Pfizer Ireland Pharmaceuticals APPELLANT
and
Commissioner of Valuation RESPONDENT

RE: Factory at Lot No. 5Ca, Ringaskiddy, Carrigaline, Cork Lower, County Cork.

B E F O R E
Fred Devlin - FSCS.FRICS Deputy Chairperson
Michael McWey - Valuer Member
Brian Larkin - Barrister Member

JUDGMENT OF THE VALUATION TRIBUNAL
ISSUED ON THE 20TH DAY OF JANUARY, 2006

By Notice of Appeal dated the 21st day of July, 2005 the appellant appealed against the determination of the Commissioner of Valuation in fixing a rateable valuation of €12,590.00 on the above described relevant property.

The Grounds of Appeal are as set out in the Notice of Appeal a copy of which is contained at Appendix 1 to this judgment.

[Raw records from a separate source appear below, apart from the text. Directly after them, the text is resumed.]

(** A file without sites. *)
Lemma build_without_sites_no_site :
  let w : widget float spec_float := blank in
  build (builder_of two_sites_diagram) 0 no_site w = Done (clear w)
  /\ brect_initialized_ (clear w) = false
  /\ point_data_ (clear w) = [] /\ segment_data_ (clear w) = []
  /\ vd_ (clear w) = empty_diagram
  /\ gl_points_ (clear w) = [] /\ id_ (gl_segments_ (clear w)) = 0
  /\ gl_vertices_ (clear w) = [] /\ gl_edges_ (clear w) = []
  /\ (forall vbo,
        vbo ∈ gl_points_ w ++ [gl_segments_ w] ++ gl_vertices_ w ++ gl_edges_ w ->
        gl_buffer_data (gl_ (clear w)) !! id_ vbo = None)
  /\ brect_ (clear w) = brect_ w /\ shift_ (clear w) = shift_ w
  /\ projection_matrix_ (clear w) = projection_matrix_ w.
Proof.
  exact (build_without_sites (builder_of two_sites_diagram) 0 no_site blank eq_refl).
Defined.

(** The bisector of the two sites: it is clipped to [(5,-24)] and [(5,24)],
    [shift_] is [(5,0)], and its buffer holds [(0,-24)] and [(0,24)]. *)
Lemma edge_buffers_are_shifted_two_sites :
  let w : widget float spec_float := framed two_sites two_sites_diagram blank in
  let e := half_edge 0 1 None None 1 true false in
  shift_ w = {| px := 5; py := 0 |}%float
  /\ edge_samples no_samples w e
     = Done [{| px := 5; py := -24 |}; {| px := 5; py := 24 |}]%float
  /\ exists vbo ctx,
       prepare_edge no_samples w (gl_edges_ w, gl_ w) 0 e
       = Done (fst (gl_edges_ w, gl_ w) ++ [vbo], ctx)
       /\ gl_buffer_data ctx !! id_ vbo
          = Some (map (fun s => gl_point (deconvolve s (shift_ w)))
                    [{| px := 5; py := -24 |}; {| px := 5; py := 24 |}]%float)
       /\ gl_buffer_data ctx !! id_ vbo
          = Some (map gl_point [{| px := 0; py := -24 |}; {| px := 0; py := 24 |}]%float).
Proof.
  intros w e. split; [vm_compute; reflexivity|]. split; [vm_compute; reflexivity|].
  destruct (proj1 (edge_buffers_are_shifted no_samples no_rim w)
              (gl_edges_ w, gl_ w) 0%nat e
              [{| px := 5; py := -24 |}; {| px := 5; py := 24 |}]%float)
    as (vbo & ctx & Hrun & Hdata).
  - reflexivity.
  - reflexivity.
  - vm_compute. reflexivity.
  - exists vbo, ctx. split; [exact Hrun|]. split; [exact Hdata|].
    rewrite Hdata. vm_compute. reflexivity.
Defined.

1. This appeal has been the subject of a hearing dealing with the preliminary issue set out at paragraph 6(a)(i)1. of the Notice of Appeal namely the alleged non-compliance of the respondent with section 30 of the Valuation Act 2001. Another Division of the Tribunal heard evidence/submissions on this issue on 17th October 2005 and issued its written judgment on 3rd November 2005.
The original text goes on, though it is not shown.